A recent analysis has shed light on the extent of phishing and smishing attacks targeting the United States Postal Service (USPS), particularly during the holiday season.
The study, conducted by Akamai Security researchers using anonymized global DNS query logs, revealed a startling trend. Illegitimate domains mimicking USPS websites attracted nearly equal, and sometimes higher, traffic compared to legitimate domains, especially during peak shopping periods like Thanksgiving and Christmas.
The research efforts, published in an advisory last Thursday and undertaken by a team examining DNS-level activity related to the USPS website, began by identifying malicious domains associated with confirmed fraudulent JavaScript files and HTML patterns resembling scam messages.
Through filtering criteria, domains containing the string “USPS” were isolated, resulting in a dataset reflecting malicious intent. Notably, the study took great care to avoid false positives, ensuring accuracy in the analysis.

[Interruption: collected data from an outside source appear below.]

(* ===== verification/SnapshotQueries.v ===== *)
(** * Questions to a snapshot and enriched snapshots (snapshot.rs)

    The prices and volumes an [OrderBookSnapshot] answers from its levels,
    and [EnrichedSnapshot], which carries such figures with the levels.
    Plain [u64] and [u128] sums wrap, as in a release build. *)

From S2P Require Import Prelude Float64 Types PriceLevel OrderQuantity Fees Stp Clock Cache Risk OrderState Reject SkipMap Book BookInv Depth DepthProps Snapshot.
From stdpp Require Import sorting.
Local Open Scope N_scope.

(** What the queries use of a level snapshot besides its price. *)
Class SnapshotQueryApi `{SnapshotApi} := {
  ls_visible_quantity : LevelSnapshot -> N;
  ls_total_quantity : LevelSnapshot -> Result PriceLevelError N;
}.

(** A snapshot of a level carries the level's own figures. *)
Class SnapshotQueryLaws `{SnapshotQueryApi} := {
  snapshot_visible_spec : forall lv, ls_visible_quantity (pl_snapshot lv) = pl_visible_quantity lv;
  snapshot_total_spec : forall lv, ls_total_quantity (pl_snapshot lv) = pl_total_quantity lv;
}.

Section Queries.
Context {PA : PriceLevelApi} {SA : SnapshotApi} {SQ : SnapshotQueryApi} {WC : WallClock}.

(** ** [OrderBookSnapshot] *)

(** [Iterator::max_by_key] keeps the last of equal keys, [min_by_key] the first. *)
Definition max_by_price (l : list (N * N)) : option (N * N) :=
  match l with
  | [] => None
  | x :: l => Some (foldl (fun x y => if y.1 <? x.1 then x else y) x l)
  end.
Definition min_by_price (l : list (N * N)) : option (N * N) :=
  match l with
  | [] => None
  | x :: l => Some (foldl (fun x y => if y.1 <? x.1 then y else x) x l)
  end.

Definition price_and_visible (s : LevelSnapshot) : N * N := (ls_price s, ls_visible_quantity s).
Definition sn_best_bid (s : OrderBookSnapshot) : option (N * N) := max_by_price (price_and_visible <$> sn_bids s).
Definition sn_best_ask (s : OrderBookSnapshot) : option (N * N) := min_by_price (price_and_visible <$> sn_asks s).

Definition sn_mid_price (s : OrderBookSnapshot) : option f64 :=
  match sn_best_bid s, sn_best_ask s with
  | Some (bid_price, _), Some (ask_price, _) =>
      Some (f64_div (f64_add (f64_of_N bid_price) (f64_of_N ask_price)) (f64_of_N 2))
  | _, _ => None
  end.
Definition sn_spread (s : OrderBookSnapshot) : option N :=
  match sn_best_bid s, sn_best_ask s with
  | Some (bid_price, _), Some (ask_price, _) => Some (sat_sub ask_price bid_price)
  | _, _ => None
  end.
Lemma trade_print_exact : exact trade_print_codec.
Proof.
  split; [exact trade_print_read|]. intros p w Hp. unfold trade_print_codec. cbn [enc dec wf].
  unfold decode_trade_print. destruct (Nat.eqb_spec (length p) 48) as [Hl|]; [|done]. cbn [negb]. reads_ok.
  intros [= <-]. unfold encode_trade_print, wf_trade_print.
  cbn [tp_engine_seq tp_maker_id tp_taker_id tp_price tp_qty tp_ts].
  split; [|split_and!; bounds]. segments.
  rewrite (chunk_last 40 8), (chunk 32 8 40), (chunk 24 8 32), (chunk 16 8 24), (chunk 8 8 16), (chunk 0 8 8)
    by lia. apply drop_0.
Qed.

Lemma all_zero l : any_nonzero l = false -> l = repeat 0 (length l).
Proof.
  induction l as [|b l IH]; [done|]. unfold any_nonzero. simpl. intros [Hb Hl]%orb_false_iff.
  apply negb_false_iff, N.eqb_eq in Hb as ->. f_equal. by apply IH.
Qed.

Lemma book_update_exact : exact book_update_codec.
Proof.
  split; [exact book_update_read|]. intros p w Hp. unfold book_update_codec. cbn [enc dec wf].
  unfold decode_book_update. destruct (Nat.eqb_spec (length p) 32) as [Hl|]; [|done]. cbn [negb]. reads_ok.
  destruct (_ && _) eqn:Hs; [done|]. unfold slice. rewrite (proj2 (Nat.leb_le _ _)) by lia.
  destruct (any_nonzero _) eqn:Hz; [done|]. intros [= <-].
  unfold encode_book_update, wf_book_update. cbn [bu_engine_seq bu_side bu_price bu_qty]. split.
  - segments. apply all_zero in Hz. rewrite length_take_le in Hz by (rewrite length_drop; lia). rewrite <- Hz.
    rewrite (chunk_last 25 7), (chunk 17 8 25), (chunk 9 8 17), (chunk1 8 9), (chunk 0 8 8) by lia.
    apply drop_0.
  - split_and!; try bounds. apply andb_false_iff in Hs as [Hs|Hs];
      apply negb_false_iff, N.eqb_eq in Hs; rewrite Hs; lia.
Qed.

(** C33.  The wire codecs are exact.  For each of the seven messages, encoding
    a message whose fields fit their types, with what the decoder checks (the
    scope of a mass cancel, the status and padding of a report, the side of a
    book update) in order, and decoding it gives the message back, and a
    payload that is accepted is byte for byte the encoding of the message it
    decodes to: no two payloads mean the same message, and padding carries no
    hidden data. *)
Theorem wire_codecs_exact :
  exact new_order_codec /\ exact cancel_order_codec /\ exact cancel_replace_codec /\
  exact mass_cancel_codec /\ exact exec_report_codec /\ exact trade_print_codec /\
  exact book_update_codec.
Proof.
  split_and!; [apply new_order_exact|apply cancel_order_exact|apply cancel_replace_exact|
    apply mass_cancel_exact|apply exec_report_exact|apply trade_print_exact|apply book_update_exact].
Qed.

(** A [NewOrder] is admitted exactly when it is meaningful: padding
    zero, price and quantity positive, account not the reserved zero, side,
    time in force and order type known.  It then becomes the standard order
    with those fields, whose user is never the "no self-trade prevention"
    sentinel, and different accounts become different users; anything else is
    an [InvalidPayload]. *)
Theorem new_order_admission (id_from_u64 : N -> Id) w :
  wf_new_order w ->
  match order_try_from id_from_u64 w with
  | Ok o =>
      any_nonzero (no_pad w) = false /\ (0 < no_price w)%Z /\ 0 < no_qty w /\ no_account_id w <> 0 /\
      no_order_type w = ORDER_TYPE_STANDARD /\ o_user_id o = no_account_id w /\
      o_user_id o <> Hash32_zero /\
      exists side tif, wire_side (no_side w) = Some side /\ wire_tif (no_time_in_force w) = Some tif /\
        o = Standard (id_from_u64 (no_order_id w)) (Z.to_N (no_price w)) (no_qty w) side
              (no_account_id w) (no_client_ts w) tif tt
  | Err e => (exists reason, e = InvalidPayload reason) /\
      (any_nonzero (no_pad w) = true \/ (no_price w <= 0)%Z \/ no_qty w = 0 \/ no_account_id w = 0 \/
       wire_side (no_side w) = None \/ wire_tif (no_time_in_force w) = None \/
       no_order_type w <> ORDER_TYPE_STANDARD)
  end.
Proof.
  intros (_ & _ & Ha & _).
  assert (Hh : account_hash (no_account_id w) = no_account_id w).
  { unfold account_hash. rewrite <- (from_to_le 8 (no_account_id w) Ha) at 2. reflexivity. }
  unfold order_try_from. destruct (any_nonzero _) eqn:E1; [eauto 9|].
  destruct (Z.ltb_spec (no_price w) 0); [eauto 9 with lia|].
  destruct (Z.eqb_spec (no_price w) 0); [eauto 9 with lia|].
  destruct (N.eqb_spec (no_qty w) 0); [eauto 9|]. destruct (N.eqb_spec (no_account_id w) 0); [eauto 9|].
  destruct (wire_side _) as [side|]; [|eauto 9]. destruct (wire_tif _) as [tif|]; [|eauto 9].
  destruct (N.eqb_spec (no_order_type w) ORDER_TYPE_STANDARD); cbn [negb]; [|eauto 12].
  rewrite Hh. split_and!; try done; try lia. eauto.
Qed.

Lemma new_order_admission_witness :
  exists o, order_try_from (fun n => n) {| no_client_ts := 5; no_order_id := 42; no_account_id := 7;
      no_price := 9999; no_qty := 10; no_side := 1; no_time_in_force := 1; no_order_type := 0;
      no_pad := [0; 0; 0; 0; 0] |} = Ok o /\ o_user_id o = 7.
Proof.
  eexists. split; [reflexivity|].
  pose proof (new_order_admission (fun n => n) {| no_client_ts := 5; no_order_id := 42; no_account_id := 7;
      no_price := 9999; no_qty := 10; no_side := 1; no_time_in_force := 1; no_order_type := 0;
      no_pad := [0; 0; 0; 0; 0] |}) as H.
  apply H. split_and!; try done. by repeat constructor.
Defined.
(* ===== verification/ReplayProps.v ===== *)
(** * Properties of journal replay

    The loop of the replay engine against a reference: applying the events of
    a gap-free journal one after the other.  Replay can be resumed, reports
    every gap, and keeps the book well formed whatever the journal holds. *)

From S2P Require Import Prelude Types PriceLevel PriceLevelFifo OrderQuantity Fees Stp Clock Cache Risk OrderState Reject SkipMap Book BookInv Matching MatchingInv MatchingSteps MatchingProps Modifications ModificationsProps AddProps UpdateProps MassCancel Operations Replay.
Local Open Scope N_scope.

Section Loop.
Context {PA : PriceLevelApi} {WC : WallClock} {T : Type} (dflt : T).
Implicit Types (es : list (SequencerEvent T)) (b : OrderBook).

(** The reference: apply the events in order, stop at the first error. *)
Fixpoint run_events es : ST OrderBook (Result ReplayError unit) :=
  match es with
  | [] => sret (Ok tt)
  | e :: es' => let? _ := apply_event dflt e in run_events es'
  end.

(** The events numbered [from], [from + 1], ... *)
Fixpoint contiguous (from : N) es : Prop :=
  match es with
  | [] => True
  | e :: es' => sequence_num e = from /\ contiguous (from + 1) es'
  end.

(** The events a replay acts on. *)
Definition effective (e : SequencerEvent T) : Prop := is_rejected (event_result e) = false.
#[export] Instance effective_dec e : Decision (effective e).
Proof. unfold effective. apply _. Defined.

(** What the loop's counters come to after [es]. *)
Definition last_after (last_applied : N) es : N :=
  default last_applied (sequence_num <$> last (filter effective es)).
Definition progress_after (count : N) es : list (N * N) :=
  imap (fun i e => (count + N.of_nat i + 1, sequence_num e)) (filter effective es).
Definition gate_step (ev : Event) (s : System) : option System :=
  match ev with
  | Invoke t e th =>
      match calls s !! t with
      | None => Some (set_call t {| entry := e; guards := []; queued := false; thread := th |} s)
      | Some _ => None
      end
  | Enqueue t =>
      match calls s !! t with
      | Some {| entry := e; guards := gs; queued := false; thread := Locking Exclusive rest |} =>
          Some (set_call t {| entry := e; guards := gs; queued := true;
                              thread := Locking Exclusive rest |} s)
      | _ => None
      end
  | Acquire t =>
      match calls s !! t with
      | Some {| entry := e; guards := gs; thread := Locking m rest |} =>
          if gate_free m (calls s) then
            Some (set_call t {| entry := e; guards := m :: gs; queued := false; thread := rest |} s)
          else None
      | _ => None
      end
  | Advance t =>
      match calls s !! t with
      | Some {| entry := e; guards := gs; queued := qd; thread := Running effect next |} =>
          Some {| shared := effect (shared s);
                  calls := <[t := {| entry := e; guards := gs; queued := qd;
                                     thread := next (shared s) |}]> (calls s);
                  replies := replies s |}
      | _ => None
      end
  | Release t =>
      match calls s !! t with
      | Some {| entry := e; guards := _ :: gs; queued := qd; thread := Unlocking rest |} =>
          Some (set_call t {| entry := e; guards := gs; queued := qd; thread := rest |} s)
      | _ => None
      end
  | Reply_to t =>
      match calls s !! t with
      | Some {| guards := []; thread := Returned r |} =>
          Some {| shared := shared s; calls := delete t (calls s); replies := replies s ++ [(t, r)] |}
      | _ => None
      end
  | Ask q => Some {| shared := query q (shared s); calls := calls s; replies := replies s |}
  end.

Fixpoint gate_run (tr : list Event) (s : System) : option System :=
  match tr with
  | [] => Some s
  | ev :: tr => match gate_step ev s with Some s' => gate_run tr s' | None => None end
  end.

Lemma gate_run_app tr1 tr2 s :
  gate_run (tr1 ++ tr2) s = match gate_run tr1 s with Some s' => gate_run tr2 s' | None => None end.
Proof.
  revert s. induction tr1 as [|ev tr1 IH]; intros s; [done|]. simpl. destruct (gate_step ev s); [apply IH|done].
Qed.

Lemma gate_run_one ev s : gate_run [ev] s = gate_step ev s.
Proof. simpl. by destruct (gate_step ev s). Qed.

Definition system_new (x : S) : System := {| shared := x; calls := ∅; replies := [] |}.

(** What a step does to its call, in shared state [x], when the gate can be
    taken in the modes [free]: [None] when it has replied. *)
Inductive call_step (free : GateMode -> bool) (x : S) (c : Pending) : option Pending -> Prop :=
| CsEnqueue rest : queued c = false -> thread c = Locking Exclusive rest ->
    call_step free x c (Some {| entry := entry c; guards := guards c; queued := true; thread := thread c |})
| CsAcquire m rest : free m = true -> thread c = Locking m rest ->
    call_step free x c (Some {| entry := entry c; guards := m :: guards c; queued := false; thread := rest |})
| CsAdvance effect next : thread c = Running effect next ->
    call_step free x c (Some {| entry := entry c; guards := guards c; queued := queued c; thread := next x |})
| CsRelease m gs rest : guards c = m :: gs -> thread c = Unlocking rest ->
    call_step free x c (Some {| entry := entry c; guards := gs; queued := queued c; thread := rest |})
| CsReply r : guards c = [] -> thread c = Returned r -> call_step free x c None.

Definition own_work (ev : Event) : Prop :=
  match ev with Invoke _ _ _ | Ask _ => False | _ => True end.
Definition event_of (ev : Event) : option Tid :=
  match ev with
  | Invoke _ _ _ | Ask _ => None
  | Enqueue t | Acquire t | Advance t | Release t | Reply_to t => Some t
  end.

(** An own step changes the call it is of, and no other. *)
Lemma own_step_inv ev s s' : own_work ev -> gate_step ev s = Some s' ->
  exists t c o, event_of ev = Some t /\ calls s !! t = Some c /\ call_step (fun m => gate_free m (calls s)) (shared s) c o /\
    calls s' = partial_alter (fun _ => o) t (calls s) /\
    match o with
    | Some _ => replies s' = replies s
    | None => exists r, replies s' = replies s ++ [(t, r)] /\ thread c = Returned r
    end.
Proof.
  destruct ev as [t e th|t|t|t|t|t|q]; simpl; try done; intros _ H;
    destruct (calls s !! t) as [[e gs qd th]|] eqn:Ht; try done; exists t; eexists.
  - destruct qd; [done|]. destruct th as [| |[]|]; try done. injection H as <-. eexists (Some _). split_and!; try done.
    by eapply CsEnqueue.
  - destruct th as [| |m rest|]; try done. destruct (gate_free _ _) eqn:Ef; [|done]. injection H as <-.
    eexists (Some _). split_and!; try done. by eapply CsAcquire.
  - destruct th as [|effect next| |]; try done. injection H as <-. eexists (Some _). split_and!; try done.
    by eapply CsAdvance.
  - destruct gs as [|m gs]; [done|]. destruct th; try done. injection H as <-. eexists (Some _).
    split_and!; try done. by eapply CsRelease.
  - destruct gs; [|done]. destruct th as [r| | |]; try done. injection H as <-. exists None.
    split_and!; try done; [by eapply CsReply|]. by exists r.
Qed.

(** A reply stands. *)
Lemma step_replies ev s s' x : gate_step ev s = Some s' -> x ∈ replies s -> x ∈ replies s'.
Proof.
  intros H Hx. destruct (decide (event_of ev = None)) as [He|He].
  - destruct ev as [t e th|t|t|t|t|t|q]; try done; simpl in H; [|by simplify_eq].
    destruct (calls s !! t); [done|]. by simplify_eq.
  - assert (Hw : own_work ev) by (by destruct ev).
    destruct (own_step_inv _ _ _ Hw H) as (t & c & o & _ & _ & _ & _ & Hr). destruct o; [by rewrite Hr|].
    destruct Hr as (r & -> & _). apply elem_of_app. by left.
Qed.

Lemma replies_kept tr : forall s s' x, gate_run tr s = Some s' -> x ∈ replies s -> x ∈ replies s'.
Proof.
  induction tr as [|ev tr IH]; intros s s' x H Hx; simpl in H; [by injection H as <-|].
  destruct (gate_step ev s) as [s1|] eqn:E; [|done]. by eapply IH, step_replies.
Qed.

(** ** Calls cannot run for ever *)

(** What is left of a call: a subtree of its thread, or a place in the queue. *)
Inductive less_left : Pending -> Pending -> Prop :=
| LessLeft free x c c' : call_step free x c (Some c') -> less_left c' c.

Lemma less_left_inv c' c : less_left c' c ->
  match thread c with
  | Returned _ => False
  | Running _ next => exists x, thread c' = next x
  | Locking m rest => thread c' = rest \/
      (queued c = false /\ queued c' = true /\ thread c' = Locking m rest)
  | Unlocking rest => thread c' = rest
  end.
Proof.
  destruct 1 as [free x c c' Hs]. inversion Hs as [rest Hq Ht|m rest Hf Ht|effect next Ht|m gs rest Hg Ht|]; rewrite Ht; simpl.
  - by right.
  - by left.
  - by exists x.
  - done.
Qed.

Lemma less_left_wf : well_founded less_left.
Proof.
  assert (H : forall th c, thread c = th -> Acc less_left c); [|intros c; by eapply H].
  induction th as [r|effect next IH|m rest IH|rest IH]; intros c Hth; constructor; intros c' Hl;
    pose proof (less_left_inv _ _ Hl) as Hi; rewrite Hth in Hi.
  - destruct Hi.
  - destruct Hi as [x Hx]. exact (IH x c' Hx).
  - destruct Hi as [Hx|(_ & Hq & Hx)]; [exact (IH c' Hx)|].
    constructor. intros c2 Hl2. pose proof (less_left_inv _ _ Hl2) as Hi2. rewrite Hx in Hi2.
    destruct Hi2 as [Hx2|(Hq2 & _)]; [exact (IH c2 Hx2)|congruence].
  - exact (IH c' Hi).
Qed.

(** One call of many goes on or replies. *)
Inductive calls_step : gmap Tid Pending -> gmap Tid Pending -> Prop :=
| CallsStep free x cs t c o : cs !! t = Some c -> call_step free x c o -> calls_step (partial_alter (fun _ => o) t cs) cs.

Lemma calls_step_insert cs : Acc calls_step cs -> forall c t, cs !! t = None -> Acc less_left c ->
  Acc calls_step (<[t := c]> cs).
Proof.
  induction 1 as [cs Hcs IH]. intros c t Ht Hc. induction Hc as [c Hc IHc].
  constructor. intros cs' Hs. inversion Hs as [free x cs1 t1 c1 o Hl Hstep]; subst.
  destruct (decide (t1 = t)) as [->|Hne].
  - rewrite lookup_insert_eq in Hl. injection Hl as <-. destruct o as [c'|].
    + change (Acc calls_step (<[t := c']> (<[t := c]> cs))). rewrite insert_insert_eq. apply IHc. by econstructor.
    + change (Acc calls_step (delete t (<[t := c]> cs))). rewrite delete_insert_id by done. by constructor.
  - rewrite lookup_insert_ne in Hl by done.
    assert (E : partial_alter (fun _ => o) t1 (<[t:=c]> cs) = <[t:=c]> (partial_alter (fun _ => o) t1 cs)).
    { destruct o as [c'|]; [exact (insert_insert_ne cs t1 t c' c Hne)|exact (delete_insert_ne cs t1 t c Hne)]. }
    rewrite E. apply IH; [by econstructor|by rewrite lookup_partial_alter_ne|by constructor].
Qed.

Lemma calls_step_wf : well_founded calls_step.
Proof.
  intros cs. induction cs as [|t c cs Ht IH] using map_ind.
  - constructor. intros cs' Hs. inversion Hs as [free x cs1 t c o Hl]; subst. by rewrite lookup_empty in Hl.
  - exact (calls_step_insert _ IH _ _ Ht (less_left_wf c)).
Qed.

(** [s2] follows [s1] by the work of a call under way. *)
Definition works (s2 s1 : System) : Prop := exists ev, own_work ev /\ gate_step ev s1 = Some s2.

Lemma works_wf : well_founded works.
Proof.
  intros s. remember (calls s) as cs eqn:E. revert s E.
  induction (calls_step_wf cs) as [cs _ IH]. intros s ->. constructor. intros s' (ev & Hw & Hs).
  destruct (own_step_inv _ _ _ Hw Hs) as (t & c & o & _ & Hc & Hcs & Hd & _).
  apply (IH (calls s')); [|reflexivity]. rewrite Hd. by econstructor.
Qed.

(** ** The discipline of the entry points *)

Context (gate_of : EP -> GateMode) (body_ok : EP -> Thread S R -> Prop).

(** Where a guarded call can be. *)
Inductive phase (c : Pending) : Prop :=
| Waiting body : guards c = [] -> (queued c = true -> gate_of (entry c) = Exclusive) ->
    thread c = guarded (gate_of (entry c)) body -> ungated body -> body_ok (entry c) body -> phase c
| Inside body : guards c = [gate_of (entry c)] -> queued c = false ->
    thread c = release_at_end body -> ungated body -> phase c
| Done r : guards c = [] -> queued c = false -> thread c = Returned r -> phase c.

(** Calls are guarded as their entry points say. *)
Definition proper_call (ev : Event) : Prop :=
  match ev with
  | Invoke _ e th => exists body, th = guarded (gate_of e) body /\ ungated body /\ body_ok e body
  | _ => True
  end.

Record disciplined (s : System) : Prop := {
  di_phase : forall t c, calls s !! t = Some c -> phase c;
  di_alone : forall t c t' c', calls s !! t = Some c -> Exclusive ∈ guards c ->
    calls s !! t' = Some c' -> guards c' <> [] -> t' = t;
}.

Lemma disciplined_new x : disciplined (system_new x).
Proof. split; intros *; simpl; rewrite lookup_empty; done. Qed.

Lemma call_step_phase free x c o : phase c -> call_step free x c o -> match o with Some c' => phase c' | None => True end.
Proof.
  destruct c as [e gs qd th]. intros [body Hg Hq Hth Hu Hb|body Hg Hq Hth Hu|r Hg Hq Hth]; simpl in *; subst.
  - inversion 1 as [rest Hq' Ht|m rest Hf Ht|effect next Ht|m gs rest Hg Ht|r Hg Ht]; subst; simpl in *; try done.
    + eapply (Waiting _ body); [done| |done..]. simpl. unfold guarded in Ht. by intros _; injection Ht.
    + unfold guarded in Ht. injection Ht as Hm <-. subst m. by eapply (Inside _ body).
  - inversion 1 as [rest Hq' Ht|m rest Hf Ht|effect next Ht|m gs rest Hg Ht|r Hg Ht]; subst; simpl in *; try done;
      destruct body as [r'|effect' next'| |]; simpl in *; try done.
    + injection Ht as -> <-. by eapply (Inside _ (next' x)).
    + injection Hg as _ <-. injection Ht as <-. by eapply (Done _ r').
  - by inversion 1.
Qed.

(** How the guards of a call change. *)
Lemma call_step_guards free x c c' : call_step free x c (Some c') ->
  (forall m, m ∈ guards c' -> m ∈ guards c) /\ (guards c' <> [] -> guards c <> []) \/
  exists m, free m = true /\ guards c' = m :: guards c.
Proof.
  inversion 1 as [| m rest Hf Ht| |m gs rest Hg Ht|]; subst; simpl; [left; auto|right; eauto|left; auto|].
  left. rewrite Hg. split; [intros; by right|done].
Qed.

Lemma own_step_disciplined ev s s' : own_work ev -> gate_step ev s = Some s' -> disciplined s -> disciplined s'.
Proof.
  intros Hw Hs [Hph Hal]. destruct (own_step_inv _ _ _ Hw Hs) as (t & c & o & Hev & Hc & Hcs & Hd & _).
  pose proof (call_step_phase _ _ _ _ (Hph _ _ Hc) Hcs) as Hp.
  assert (Hl : forall t' c', calls s' !! t' = Some c' -> t' = t /\ o = Some c' \/ t' <> t /\ calls s !! t' = Some c').
  { intros t' c'. rewrite Hd. destruct (decide (t' = t)) as [->|Hne];
      [rewrite lookup_partial_alter_eq|rewrite lookup_partial_alter_ne by done]; auto. }
  split.
  - intros t' c' [[-> ->]|[_ Hc']]%Hl; [done|by eapply Hph].
  - intros t1 c1 t2 c2 H1 Hx H2 Hg. apply Hl in H1, H2.
    destruct H1 as [[-> ->]|[Hn1 H1]], H2 as [[-> Ho]|[Hn2 H2]]; [done| | |by eapply Hal].
    + destruct (call_step_guards _ _ _ _ Hcs) as [[Hm _]|(m & Hf & Hg1)]; [eapply (Hal t c); eauto|].
      rewrite Hg1 in Hx. apply elem_of_cons in Hx as [<-|Hx]; [|eapply (Hal t c); eauto].
      apply gate_free_exclusive in Hf. by destruct Hg, (Hf _ _ H2).
    + subst o. destruct (call_step_guards _ _ _ _ Hcs) as [[_ Hm]|(m & Hf & Hg2)]; [eapply (Hal t1 c1 t c); eauto|].
      destruct m; [apply gate_free_shared in Hf as [Hf _]; by destruct (Hf _ _ H1)|].
      apply gate_free_exclusive in Hf. rewrite (Hf _ _ H1) in Hx. by apply elem_of_nil in Hx.
Qed.
Lemma streams_numbered b b' : streams b b' -> exists minted new,
  events b' = events b ++ new /\ numbered (book_config b) (engine_seq b) (minted, new) /\
  (engine_seq b + N.of_nat minted <= U64_MAX -> engine_seq b' = engine_seq b + N.of_nat minted).
Proof.
  intros [_ (k & l & He & Hl)]. exists k, l. split_and!; [done| |by eapply emits_counter].
  split_and!; [by eapply emits_heard|by eapply emits_length|]. intros Hw.
  split_and!; [by eapply emits_range|by eapply emits_sorted|]. intros Ht.
  split; [symmetry; by eapply emits_complete|by eapply emits_consecutive].
Qed.

Lemma numbered_heard cfg cfg' start x :
  trade_listener cfg' = trade_listener cfg -> (forall e, heard cfg' e <-> heard cfg e) ->
  numbered cfg' start x -> numbered cfg start x.
Proof.
  destruct x as [k l]. intros Ht Hh (H1 & H2 & H3). rewrite Ht in H3. split_and!; [|done|done].
  eapply Forall_impl; [exact H1|]. intros e. apply Hh.
Qed.

(** C11.  The outbound stream is append-only and numbered in stretches.
    Whatever callers do to a book — commands, submissions, matches,
    re-pricing passes, kill switch, market close, restores — the events its
    listeners have received stay as they were and new ones follow, each for a
    listener that is installed.  Each restore of a snapshot package begins a
    new stretch, numbered from the counter in the package; within a stretch,
    while the 64-bit counter does not overflow, the numbers lie between its
    start and the counter at its end and strictly increase, and with a trade
    listener installed they are consecutive, so that a receiver can tell that
    it has missed nothing.  Across a restore they may start again:
    [restore_repeats_numbers] is a life in which a number is used twice. *)
Theorem event_stream_sequenced b pkgs b' :
  book_life b pkgs b' ->
  let starts := engine_seq b :: (pk_engine_seq <$> pkgs) in
  exists stretches,
    events b' = events b ++ concat (snd <$> stretches) /\
    Forall2 (numbered (book_config b)) starts stretches /\
    (forall start minted new, last (zip starts stretches) = Some (start, (minted, new)) ->
       start + N.of_nat minted <= U64_MAX -> engine_seq b' = start + N.of_nat minted).
Proof.
  intros Hlife. simpl. induction Hlife as [b b' Hs|b b1 pkg u b2 pkgs b' Hs Hr _ (xs & He & Hx & Hl)].
  - apply book_steps_streams, streams_numbered in Hs as (k & l & He & Hn & Hc). exists [(k, l)]. simpl.
    rewrite app_nil_r. split_and!; [done|by constructor; [exact Hn|constructor]|]. intros start m new [= <- <- <-]. exact Hc.
  - apply book_steps_streams in Hs. pose proof (proj1 Hs) as Hcfg.
    apply streams_numbered in Hs as (k & l & He1 & Hn & _).
    apply restore_stream in Hr as (He2 & Hs2 & Ht2 & Hh2). rewrite Hcfg in Ht2, Hh2. rewrite Hs2 in Hx, Hl.
    exists ((k, l) :: xs). simpl. rewrite He, He2, He1, app_assoc. split_and!; [done| |].
    + constructor; [done|]. eapply Forall2_impl; [exact Hx|]. intros start x. by apply numbered_heard.
    + intros start m new. destruct xs as [|x xs]; [by inversion Hx|]. exact (Hl start m new).
Qed.
End Engine.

The findings unveiled a plethora of deceptive domains, employing techniques such as combo squatting, wherein familiar brand names like USPS are exploited to evoke trust in victims. Among the top malicious domains were “usps-post[.]world” and “uspspost[.]me,” each attracting over 100,000 hits, highlighting the efficacy of these campaigns.
Read more on similar attacks: New Typosquatting and Repojacking Tactics Uncovered on PyPI
Furthermore, analysis of top-level domains (TLDs) revealed common choices among threat actors, with “.com” and “.top” domains dominating the landscape. Interestingly, while the “.com” TLD provided global legitimacy, “.top” emerged as a popular alternative known for its association with malicious activities among security researchers.
In terms of IP addresses, distinct patterns emerged. Some IPs hosted few domains but received significant traffic, while others hosted numerous domains with lower individual traffic. This diversity suggests varying strategies employed by cybercriminals to evade detection.
Comparisons between legitimate USPS traffic and malicious domains highlighted alarming similarities in query counts, especially during holidays, indicating a significant threat to consumers.
The technical write-up concludes by urging continued monitoring and reporting of such threats, both to safeguard consumers and inform broader cybersecurity efforts.